You’ll also have blood work done. One key test checks your blood type, specifically whether you’re Rh-negative. If you are and your baby might be Rh-positive, any bleeding event can cause your immune system to develop antibodies against the baby’s blood cells. To prevent this, Rh-negative women who bleed during pregnancy receive an injection that blocks that immune response. This needs to happen within 72 hours of the bleeding episode. If you don’t know your blood type, this is one reason to tell your provider about any bleeding, even if it seems minor.

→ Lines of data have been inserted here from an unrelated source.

(** * REPORT_COMBINER.py: header reconciliation and row projection

    A shallow embedding of [src/REPORT_COMBINER.py] (classes [HeaderMapper],
    [FileData], [FileHandler]) and the properties of its specification.

    Modelling conventions.
    - A Python [str] is a [string] of 8-bit characters.
    - A [dict] whose iteration order can be observed (the per-slot count
      table, iterated by [sorted]) is an association list kept in insertion
      order, the order CPython guarantees since 3.7.  Dicts that are only
      looked up, or iterated through [sorted] on distinct keys, are [gmap]s.
    - Exceptions and the [logging] warnings and errors are carried by a small
      writer-and-error monad [M].  [logging.debug] calls are not recorded.
    - A file object is the list of lines it has not yielded yet. *)

From Stdlib Require Import Ascii String.
From stdpp Require Import gmap strings list sorting.

(** ** Python built-ins used by the program *)

Module Py.

(** [c.isspace()] for one byte: space, [\t], [\n], [\v], [\f], [\r]. *)
Definition is_whitespace (c : ascii) : bool :=
  let n := nat_of_ascii c in (n =? 32) || ((9 <=? n) && (n <=? 13)).

Definition newline : ascii := ascii_of_nat 10.
Definition carriage_return : ascii := ascii_of_nat 13.
Definition tab : ascii := ascii_of_nat 9.
Definition hash : ascii := ascii_of_nat 35.

Fixpoint all_chars (p : ascii → bool) (s : string) : bool :=
  match s with
  | EmptyString => true
  | String c s' => p c && all_chars p s'
  end.

(** [s.isspace()]: at least one character, and all of them whitespace. *)
Definition isspace (s : string) : bool :=
  match s with
  | EmptyString => false
  | String _ _ => all_chars is_whitespace s
  end.

(** [s.rstrip(chars)]: drop the longest suffix made of characters in [p]. *)
Fixpoint rstrip_chars (p : ascii → bool) (s : string) : string :=
  match s with
  | EmptyString => EmptyString
  | String c s' =>
      match rstrip_chars p s' with
      | EmptyString => if p c then EmptyString else String c EmptyString
      | r => String c r
      end
  end.

(** [s.rstrip()] *)
Definition rstrip (s : string) : string := rstrip_chars is_whitespace s.

(** [s.rstrip("\n").rstrip("\r")] strips one character class at a time. *)
Definition rstrip_char (c : ascii) (s : string) : string :=
  rstrip_chars (Ascii.eqb c) s.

How Much Bleeding Is Too Much

Light spotting that stops on its own is the least concerning pattern, especially in the first trimester. But volume and accompanying symptoms change the picture significantly. The general threshold for emergency-level bleeding is soaking through two or more maxi pads per hour for two consecutive hours. That level of blood loss can become dangerous quickly.

Even below that threshold, certain combinations warrant urgent care: bleeding with severe pain, bleeding with dizziness or fainting, bleeding with fever, or any bleeding in the second or third trimester. First trimester spotting that’s light, brown or pink, and painless is the most likely to be benign, but reporting it to your provider at your next visit still helps them track your pregnancy accurately.

The color of the blood offers clues too. Brown or dark blood is usually older and suggests the bleeding has slowed or stopped. Bright red blood is fresh and active. Pink blood is often diluted with cervical mucus and tends to accompany lighter spotting. None of these colors automatically means danger or safety on their own, but combined with volume and pain, they help paint the full picture.